ASSIGNMENT:
Repeat the lines from the line with "TAB, LF, VT, FF, CR, SPACE and NBSP. *)" to the line with "(** ** The document" in the listing below, keeping both end lines and adding nothing.

AVAILABLE DATA:
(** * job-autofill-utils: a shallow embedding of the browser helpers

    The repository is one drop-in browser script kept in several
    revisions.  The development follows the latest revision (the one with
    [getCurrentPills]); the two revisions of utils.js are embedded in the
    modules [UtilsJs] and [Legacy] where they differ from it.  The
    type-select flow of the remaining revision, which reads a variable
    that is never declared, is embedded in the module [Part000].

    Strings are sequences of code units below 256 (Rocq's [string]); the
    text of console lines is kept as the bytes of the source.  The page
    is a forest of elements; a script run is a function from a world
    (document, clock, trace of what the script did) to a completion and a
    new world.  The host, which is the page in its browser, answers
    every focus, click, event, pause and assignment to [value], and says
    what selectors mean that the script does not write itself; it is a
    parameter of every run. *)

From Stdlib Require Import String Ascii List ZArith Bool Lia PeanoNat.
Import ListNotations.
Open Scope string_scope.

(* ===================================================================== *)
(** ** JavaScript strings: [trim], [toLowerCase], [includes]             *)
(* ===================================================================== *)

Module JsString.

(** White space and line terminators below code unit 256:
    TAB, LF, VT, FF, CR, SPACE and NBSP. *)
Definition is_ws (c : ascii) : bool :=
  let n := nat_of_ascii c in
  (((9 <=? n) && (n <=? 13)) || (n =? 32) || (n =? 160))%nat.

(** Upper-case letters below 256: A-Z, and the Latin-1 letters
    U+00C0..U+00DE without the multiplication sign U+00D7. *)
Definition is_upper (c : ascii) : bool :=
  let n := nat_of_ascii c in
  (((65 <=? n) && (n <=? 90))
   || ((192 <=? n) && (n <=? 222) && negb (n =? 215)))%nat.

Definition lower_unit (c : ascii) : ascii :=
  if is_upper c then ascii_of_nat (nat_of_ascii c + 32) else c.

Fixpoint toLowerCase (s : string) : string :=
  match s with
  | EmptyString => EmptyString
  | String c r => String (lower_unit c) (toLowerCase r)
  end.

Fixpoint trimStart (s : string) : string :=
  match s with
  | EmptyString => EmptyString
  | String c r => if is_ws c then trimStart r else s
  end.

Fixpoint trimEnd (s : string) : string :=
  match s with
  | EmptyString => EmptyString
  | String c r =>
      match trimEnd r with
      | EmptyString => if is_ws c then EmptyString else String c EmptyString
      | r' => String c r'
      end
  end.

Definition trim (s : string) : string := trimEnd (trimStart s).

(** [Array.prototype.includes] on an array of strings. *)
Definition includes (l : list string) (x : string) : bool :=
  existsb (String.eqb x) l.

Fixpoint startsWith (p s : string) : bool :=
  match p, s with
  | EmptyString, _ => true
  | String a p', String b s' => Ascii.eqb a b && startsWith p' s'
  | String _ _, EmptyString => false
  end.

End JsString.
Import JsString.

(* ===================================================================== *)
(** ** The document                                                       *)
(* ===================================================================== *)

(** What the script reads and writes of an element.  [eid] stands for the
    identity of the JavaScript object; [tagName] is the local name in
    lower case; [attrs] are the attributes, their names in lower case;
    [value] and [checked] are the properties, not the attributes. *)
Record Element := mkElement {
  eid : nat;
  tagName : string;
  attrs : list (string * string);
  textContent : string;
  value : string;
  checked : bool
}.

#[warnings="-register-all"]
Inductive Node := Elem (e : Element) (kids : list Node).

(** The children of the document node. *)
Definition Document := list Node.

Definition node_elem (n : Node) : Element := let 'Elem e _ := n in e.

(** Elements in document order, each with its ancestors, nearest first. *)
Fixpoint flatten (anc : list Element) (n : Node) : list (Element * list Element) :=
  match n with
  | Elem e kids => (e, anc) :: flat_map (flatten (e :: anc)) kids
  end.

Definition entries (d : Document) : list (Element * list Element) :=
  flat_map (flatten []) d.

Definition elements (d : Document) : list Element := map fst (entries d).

FINAL ANSWER:
    TAB, LF, VT, FF, CR, SPACE and NBSP. *)
Definition is_ws (c : ascii) : bool :=
  let n := nat_of_ascii c in
  (((9 <=? n) && (n <=? 13)) || (n =? 32) || (n =? 160))%nat.

(** Upper-case letters below 256: A-Z, and the Latin-1 letters
    U+00C0..U+00DE without the multiplication sign U+00D7. *)
Definition is_upper (c : ascii) : bool :=
  let n := nat_of_ascii c in
  (((65 <=? n) && (n <=? 90))
   || ((192 <=? n) && (n <=? 222) && negb (n =? 215)))%nat.

Definition lower_unit (c : ascii) : ascii :=
  if is_upper c then ascii_of_nat (nat_of_ascii c + 32) else c.

Fixpoint toLowerCase (s : string) : string :=
  match s with
  | EmptyString => EmptyString
  | String c r => String (lower_unit c) (toLowerCase r)
  end.

Fixpoint trimStart (s : string) : string :=
  match s with
  | EmptyString => EmptyString
  | String c r => if is_ws c then trimStart r else s
  end.

Fixpoint trimEnd (s : string) : string :=
  match s with
  | EmptyString => EmptyString
  | String c r =>
      match trimEnd r with
      | EmptyString => if is_ws c then EmptyString else String c EmptyString
      | r' => String c r'
      end
  end.

Definition trim (s : string) : string := trimEnd (trimStart s).

(** [Array.prototype.includes] on an array of strings. *)
Definition includes (l : list string) (x : string) : bool :=
  existsb (String.eqb x) l.

Fixpoint startsWith (p s : string) : bool :=
  match p, s with
  | EmptyString, _ => true
  | String a p', String b s' => Ascii.eqb a b && startsWith p' s'
  | String _ _, EmptyString => false
  end.

End JsString.
Import JsString.

(* ===================================================================== *)
(** ** The document                                                       *)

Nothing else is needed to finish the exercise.